Methylnaltrexone bromide: research update of pharmacokinetics following parenteral administration.

Opioid-induced constipation is a major side effect of the use of opioid pain medications in a palliative care population. At present, the only approved treatment for opioid-induced constipation is methylnaltrexone bromide subcutaneous injection. Methylnaltrexone is a peripherally restricted opioid antagonist with μ-opioid receptor selectivity that can reduce opioid activity in peripheral organs such as the gastrointestinal tract while sparing the pain relief afforded by the pain medications. This article addresses the pharmacokinetics of parenterally administered methylnaltrexone, including the studies in humans that form the basis for our understanding, and information on the disposition, metabolism and elimination of the drug. From this review, the reader will gain an understanding of the body's handling of methylnaltrexone following intravenous or subcutaneous administration.
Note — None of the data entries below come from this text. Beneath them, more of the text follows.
(** rename_common: [first] is renameat's answer. *)
Definition rename_common (windows : bool) (first : W -> res unit * W) (old new : res (list Z)) : M W (res unit) :=
  r ← step first;
  match r with
  | Ok _ => mret (Ok tt)
  | Err e =>
      if negb windows || negb (bool_decide (e = EACCES)) then mret (Err e)
      else b ← posix_rename_nt old new; mret (if b : bool then Ok tt else Err e)
  end.

(** ** ntaccesscheck.c *)

Definition R_OK : Z := 4.
Definition W_OK : Z := 2.
Definition X_OK : Z := 1.

(** What a call comes to: an answer, or a failed [unassert], which traps. *)
Inductive verdict := Says (r : res unit) | Trapped.

#[export] Instance verdict_eq_dec : EqDecision verdict.
Proof. solve_decision. Defined.

Definition ntaccesscheck_open (path : list Z) (flags : Z) : M W bool :=
  h ← step (fh_create path (Z.lor (Z.lor kNtFileGenericRead kNtFileGenericExecute) (if has flags W_OK then kNtFileGenericWrite else 0)));
  match h with
  | None => mret false
  | Some h =>
      info ← reads (fh_info h);
      x ← reads (fh_executable h path);
      _ ← modifies (fh_close h);
      mret (match info with Some i => ni_directory i || x | None => false end)
  end.

(** Opened for reading: a directory, or a file that can be run. That it has
    information once it is open is asserted. *)
Definition opens_to_run (path : list Z) : M W verdict :=
  h ← step (fh_create path kNtFileGenericRead);
  match h with
  | None => e ← reads fh_winerr; mret (Says (Err e))
  | Some h =>
      info ← reads (fh_info h);
      match info with
      | None => mret Trapped
      | Some i =>
          x ← reads (fh_executable h path);
          _ ← modifies (fh_close h);
          mret (Says (if ni_directory i || x then Ok tt else Err EACCES))
      end
  end.

(** With both tokens at hand. *)
Definition access_checked (path : list Z) (token flags : Z) : M W verdict :=
  r ← reads (fh_access_check token flags);
  e ← reads fh_winerr;
  match r with
  | None => mret (Says (Err e))
  | Some result =>
      if result || (flags =? 0) then
        if has flags X_OK then opens_to_run path else mret (Says (Ok tt))
      else if has flags X_OK then b ← ntaccesscheck_open path flags; mret (Says (if b : bool then Ok tt else Err EACCES))
      else mret (Says (Err EACCES))
  end.

Definition ntaccesscheck (path : list Z) (flags : Z) : M W verdict :=
  let flags := if has flags X_OK then Z.lor flags R_OK else flags in
  secure ← reads (fh_security path);
  e ← reads fh_winerr;
  if negb secure then mret (Says (Err e))
  else
    token ← step fh_open_token;
    match token with
    | None => e ← reads fh_winerr; mret (Says (Err e))
    | Some token =>
        copy ← step (fh_duplicate_token token);
        match copy with
        | None => e ← reads fh_winerr; _ ← modifies (fh_close token); mret (Says (Err e))
        | Some copy =>
            r ← access_checked path copy flags;
            match r with
            | Trapped => mret Trapped
            | Says r =>
                _ ← modifies (fh_close copy);
                _ ← modifies (fh_close token);
                mret (Says r)
            end
        end
    end.

(** ** ftruncate-nt.c and fchdir-nt.c *)

Definition sys_ftruncate_nt (h length : Z) : M W (res unit) :=
  info ← reads (fh_info h);
  _ ← (match info with Some i => if ni_size i <? length then modifies (fh_sparse h) else mret tt | None => mret tt end);
  b ← step (fh_set_size h length);
  if b : bool then mret (Ok tt)
  else denied ← reads fh_access_denied; e ← reads fh_winerr; mret (Err (if denied : bool then EINVAL else e)).

(** The directory a descriptor names, as it is handed to chdir. *)
Definition fchdir_path (dir : list Z) : list Z :=
  if bool_decide (take 4 dir = bytes "\\?\") then
    if bool_decide (take 4 (drop 4 dir) = bytes "UNC\") then
      if (length dir - 6 <? 260)%nat then take 2 dir ++ drop 8 dir else dir
    else if (length dir - 4 <? 260)%nat then drop 4 dir else dir
  else dir.

(** [final] is the name of the directory when it fits the buffer. *)
Definition sys_fchdir_nt (is_file : bool) (final : option (list Z)) (chdir : option (list Z) -> W -> res unit * W) : M W (res unit) :=
  if negb is_file then mret (Err EBADF) else step (chdir (fchdir_path <$> final)).
End calls.

(** ** recv-nt.c and recvfrom-nt.c *)

Definition MSG_OOB : Z := 1.
Definition MSG_PEEK : Z := 2.
Definition MSG_WAITALL : Z := 8.
Definition MSG_DONTWAIT : Z := 64.
Definition kNtErrorHandleEof : Z := 38.

Section receive.
(** The socket's world: FIONBIO taken off, WSAPoll for an event, and
    __winsock_block with the flags and the mode it is given. *)
Context {W : Type} (fionbio_off : W -> W) (polled : Z -> W -> Z) (block : Z -> bool -> W -> res Z * W).

(** __ape_shim_sock_recv_ready: a failed poll counts as ready. *)
Definition sock_recv_ready (flags : Z) (w : W) : bool :=
  negb (polled (if has flags MSG_OOB then 0x0200 else 0x0100) w =? 0).

Definition sys_recvfrom_nt (fd_nonblock : bool) (flags : Z) : M W (res Z) :=
  if negb (Z.ldiff flags (Z.lor (Z.lor MSG_DONTWAIT MSG_OOB) MSG_PEEK) =? 0) then mret (Err EINVAL)
  else
    let nonblock := fd_nonblock || has flags MSG_DONTWAIT in
    ready ← reads (sock_recv_ready flags);
    if nonblock && negb ready then mret (Err EAGAIN)
    else step (block (Z.ldiff flags MSG_DONTWAIT) nonblock).

(** The end of a handle is the end of the stream. *)
Definition sys_recv_nt (fd_nonblock : bool) (flags : Z) : M W (res Z) :=
  if negb (Z.ldiff flags (Z.lor (Z.lor MSG_DONTWAIT MSG_OOB) (Z.lor MSG_PEEK MSG_WAITALL)) =? 0) then mret (Err EINVAL)
  else
    _ ← (if has flags MSG_WAITALL then modifies fionbio_off else mret tt);
    let nonblock := fd_nonblock || has flags MSG_DONTWAIT in
    ready ← reads (sock_recv_ready flags);
    if nonblock && negb ready then mret (Err EAGAIN)
    else
      r ← step (block (Z.ldiff flags MSG_DONTWAIT) nonblock);
      mret (match r with Err e => if bool_decide (e = EHOST kNtErrorHandleEof) then Ok 0 else Err e | Ok n => Ok n end).
End receive.

(** ** Raw calls: syscall.h, xattr.c, mknod.c, pipe.c *)

(** __ape_syscall_ret; on Linux a host code is Linux's. *)
Definition syscall_ret (r : Z) : res Z := if (r <? 0) && (-4096 <? r) then Err (EHOST (- r)) else Ok r.

(** call5: a raw call with its five arguments. *)
Definition call5 (linux : bool) (raw : string -> list Z -> Z) (nr : string) (args : list Z) : res Z :=
  if negb linux then Err ENOTSUP else syscall_ret (raw nr args).

Definition getxattr linux raw (path name value size : Z) := call5 linux raw "__NR_getxattr" [path; name; value; size; 0].
Definition lgetxattr linux raw (path name value size : Z) := call5 linux raw "__NR_lgetxattr" [path; name; value; size; 0].
Definition fgetxattr linux raw (fd name value size : Z) := call5 linux raw "__NR_fgetxattr" [fd; name; value; size; 0].
Definition setxattr linux raw (path name value size flags : Z) := call5 linux raw "__NR_setxattr" [path; name; value; size; flags].
Definition lsetxattr linux raw (path name value size flags : Z) := call5 linux raw "__NR_lsetxattr" [path; name; value; size; flags].
Definition fsetxattr linux raw (fd name value size flags : Z) := call5 linux raw "__NR_fsetxattr" [fd; name; value; size; flags].
Definition listxattr linux raw (path list size : Z) := call5 linux raw "__NR_listxattr" [path; list; size; 0; 0].
Definition llistxattr linux raw (path list size : Z) := call5 linux raw "__NR_llistxattr" [path; list; size; 0; 0].
Definition flistxattr linux raw (fd list size : Z) := call5 linux raw "__NR_flistxattr" [fd; list; size; 0; 0].
Definition removexattr linux raw (path name : Z) := call5 linux raw "__NR_removexattr" [path; name; 0; 0; 0].
Definition lremovexattr linux raw (path name : Z) := call5 linux raw "__NR_lremovexattr" [path; name; 0; 0; 0].
Definition fremovexattr linux raw (fd name : Z) := call5 linux raw "__NR_fremovexattr" [fd; name; 0; 0; 0].

Definition linux_only (linux : bool) (raw : string -> list Z -> Z) (nr : string) (args : list Z) : res Z :=
  if negb linux then Err ENOSYS else syscall_ret (raw nr args).
Definition tee linux raw (fd_in fd_out len flags : Z) := linux_only linux raw "__NR_tee" [fd_in; fd_out; len; flags; 0].
Definition vmsplice linux raw (fd iov nr_segs flags : Z) := linux_only linux raw "__NR_vmsplice" [fd; iov; nr_segs; flags; 0].
Definition mknodat linux raw (dirfd path mode dev : Z) := linux_only linux raw "__NR_mknodat" [dirfd; path; mode; dev; 0].

(** ** Handles *)

Section handles.
Context {W : Type} `{FileHost W} `{Utf16}.

(** What a call that opens a handle answers. *)
Definition gives (w : W) (r : option Z * W) : Prop :=
  match r with
  | (Some h, w') => h ∉ fh_open w /\ fh_open w' = {[h]} ∪ fh_open w
  | (None, w') => fh_open w' = fh_open w
  end.

Class FileHostOk := {
  create_gives p r w : gives w (fh_create p r w);
  token_gives w : gives w (fh_open_token w);
  duplicate_gives t w : gives w (fh_duplicate_token t w);
  close_open h w : fh_open (fh_close h w) = fh_open w ∖ {[h]};
  rename_open h p w : fh_open (snd (fh_rename_posix h p w)) = fh_open w;
  sparse_open h w : fh_open (fh_sparse h w) = fh_open w;
  size_open h n w : fh_open (snd (fh_set_size h n w)) = fh_open w }.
Studies conducted to date indicate that methylnaltrexone has high bioavailability after subcutaneous administration at therapeutic dose levels, a terminal half-life of ∼ 8 - 9 h, minimal metabolism, elimination involving renal and non-renal routes, and a limited potential for drug-drug interactions. Combined with high efficacy and good tolerability, the predictable pharmacokinetic behavior of methylnaltrexone facilitates its successful utilization in clinical practice for the treatment of opioid-induced constipation in patients with advanced medical illness.